* [RECORD SET]
•••••

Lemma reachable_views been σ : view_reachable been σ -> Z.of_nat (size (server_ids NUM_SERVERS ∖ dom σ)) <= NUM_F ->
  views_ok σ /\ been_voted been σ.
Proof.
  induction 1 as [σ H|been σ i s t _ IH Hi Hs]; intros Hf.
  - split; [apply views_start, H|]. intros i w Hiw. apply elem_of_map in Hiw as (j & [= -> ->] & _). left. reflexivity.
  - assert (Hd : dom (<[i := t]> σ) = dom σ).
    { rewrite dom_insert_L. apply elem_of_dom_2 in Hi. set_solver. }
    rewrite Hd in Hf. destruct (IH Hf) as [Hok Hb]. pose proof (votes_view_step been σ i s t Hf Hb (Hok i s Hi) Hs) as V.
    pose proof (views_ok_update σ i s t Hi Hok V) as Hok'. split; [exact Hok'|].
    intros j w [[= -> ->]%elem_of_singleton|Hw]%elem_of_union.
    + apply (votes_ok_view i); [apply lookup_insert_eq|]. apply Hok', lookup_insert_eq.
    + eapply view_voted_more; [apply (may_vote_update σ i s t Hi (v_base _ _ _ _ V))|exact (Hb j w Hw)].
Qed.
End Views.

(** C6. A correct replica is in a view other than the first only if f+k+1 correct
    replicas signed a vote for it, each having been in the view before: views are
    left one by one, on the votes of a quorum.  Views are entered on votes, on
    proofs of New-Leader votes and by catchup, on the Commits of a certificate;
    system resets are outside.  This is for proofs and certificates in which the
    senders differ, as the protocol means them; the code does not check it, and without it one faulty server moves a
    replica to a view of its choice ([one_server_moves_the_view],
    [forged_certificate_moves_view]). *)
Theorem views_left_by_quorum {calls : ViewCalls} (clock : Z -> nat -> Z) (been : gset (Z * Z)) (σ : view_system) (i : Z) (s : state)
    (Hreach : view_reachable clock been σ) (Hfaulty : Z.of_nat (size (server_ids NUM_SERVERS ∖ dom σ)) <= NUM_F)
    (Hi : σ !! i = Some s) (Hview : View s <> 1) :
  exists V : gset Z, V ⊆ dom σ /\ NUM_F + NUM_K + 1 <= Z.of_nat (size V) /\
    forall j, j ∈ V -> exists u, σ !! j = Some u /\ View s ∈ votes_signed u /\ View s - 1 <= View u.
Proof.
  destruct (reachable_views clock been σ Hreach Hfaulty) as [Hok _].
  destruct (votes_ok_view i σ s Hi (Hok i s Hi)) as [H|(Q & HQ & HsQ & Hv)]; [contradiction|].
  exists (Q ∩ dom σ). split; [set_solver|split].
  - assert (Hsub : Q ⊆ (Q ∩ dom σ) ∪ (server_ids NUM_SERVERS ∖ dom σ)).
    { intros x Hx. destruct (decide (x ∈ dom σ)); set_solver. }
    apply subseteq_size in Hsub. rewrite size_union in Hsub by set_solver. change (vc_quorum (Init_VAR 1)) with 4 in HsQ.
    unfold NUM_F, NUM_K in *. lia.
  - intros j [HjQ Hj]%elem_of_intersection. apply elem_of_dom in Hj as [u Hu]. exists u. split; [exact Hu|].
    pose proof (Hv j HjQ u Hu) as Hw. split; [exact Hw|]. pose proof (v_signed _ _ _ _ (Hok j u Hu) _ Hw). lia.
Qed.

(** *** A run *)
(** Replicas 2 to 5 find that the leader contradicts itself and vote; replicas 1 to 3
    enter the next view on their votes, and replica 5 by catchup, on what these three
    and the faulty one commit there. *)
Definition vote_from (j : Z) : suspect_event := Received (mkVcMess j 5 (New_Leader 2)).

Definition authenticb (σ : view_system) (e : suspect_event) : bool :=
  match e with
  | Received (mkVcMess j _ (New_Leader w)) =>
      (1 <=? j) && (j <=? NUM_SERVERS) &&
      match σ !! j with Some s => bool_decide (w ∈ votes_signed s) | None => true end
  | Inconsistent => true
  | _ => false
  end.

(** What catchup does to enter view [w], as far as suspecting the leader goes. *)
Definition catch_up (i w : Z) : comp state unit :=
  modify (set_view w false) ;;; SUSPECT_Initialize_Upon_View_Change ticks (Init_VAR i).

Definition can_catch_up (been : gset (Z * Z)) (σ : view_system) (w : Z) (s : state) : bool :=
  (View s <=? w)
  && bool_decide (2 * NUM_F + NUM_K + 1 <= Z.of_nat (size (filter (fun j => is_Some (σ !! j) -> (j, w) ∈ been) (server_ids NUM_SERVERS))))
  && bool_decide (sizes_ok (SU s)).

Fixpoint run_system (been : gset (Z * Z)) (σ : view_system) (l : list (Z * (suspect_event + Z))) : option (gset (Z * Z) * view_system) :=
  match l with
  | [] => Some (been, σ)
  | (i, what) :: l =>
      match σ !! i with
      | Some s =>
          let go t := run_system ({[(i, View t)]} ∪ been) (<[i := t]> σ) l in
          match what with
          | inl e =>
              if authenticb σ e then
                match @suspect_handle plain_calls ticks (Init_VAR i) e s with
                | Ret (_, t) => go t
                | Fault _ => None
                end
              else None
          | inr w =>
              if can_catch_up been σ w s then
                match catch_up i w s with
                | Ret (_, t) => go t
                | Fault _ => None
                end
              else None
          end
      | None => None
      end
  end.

•••••

Quote the listing above, but only from the line that shows "intros x Hx." through the line that shows "match σ !! i with".

    { intros x Hx. destruct (decide (x ∈ dom σ)); set_solver. }
    apply subseteq_size in Hsub. rewrite size_union in Hsub by set_solver. change (vc_quorum (Init_VAR 1)) with 4 in HsQ.
    unfold NUM_F, NUM_K in *. lia.
  - intros j [HjQ Hj]%elem_of_intersection. apply elem_of_dom in Hj as [u Hu]. exists u. split; [exact Hu|].
    pose proof (Hv j HjQ u Hu) as Hw. split; [exact Hw|]. pose proof (v_signed _ _ _ _ (Hok j u Hu) _ Hw). lia.
Qed.

(** *** A run *)
(** Replicas 2 to 5 find that the leader contradicts itself and vote; replicas 1 to 3
    enter the next view on their votes, and replica 5 by catchup, on what these three
    and the faulty one commit there. *)
Definition vote_from (j : Z) : suspect_event := Received (mkVcMess j 5 (New_Leader 2)).

Definition authenticb (σ : view_system) (e : suspect_event) : bool :=
  match e with
  | Received (mkVcMess j _ (New_Leader w)) =>
      (1 <=? j) && (j <=? NUM_SERVERS) &&
      match σ !! j with Some s => bool_decide (w ∈ votes_signed s) | None => true end
  | Inconsistent => true
  | _ => false
  end.

(** What catchup does to enter view [w], as far as suspecting the leader goes. *)
Definition catch_up (i w : Z) : comp state unit :=
  modify (set_view w false) ;;; SUSPECT_Initialize_Upon_View_Change ticks (Init_VAR i).

Definition can_catch_up (been : gset (Z * Z)) (σ : view_system) (w : Z) (s : state) : bool :=
  (View s <=? w)
  && bool_decide (2 * NUM_F + NUM_K + 1 <= Z.of_nat (size (filter (fun j => is_Some (σ !! j) -> (j, w) ∈ been) (server_ids NUM_SERVERS))))
  && bool_decide (sizes_ok (SU s)).

Fixpoint run_system (been : gset (Z * Z)) (σ : view_system) (l : list (Z * (suspect_event + Z))) : option (gset (Z * Z) * view_system) :=
  match l with
  | [] => Some (been, σ)
  | (i, what) :: l =>
      match σ !! i with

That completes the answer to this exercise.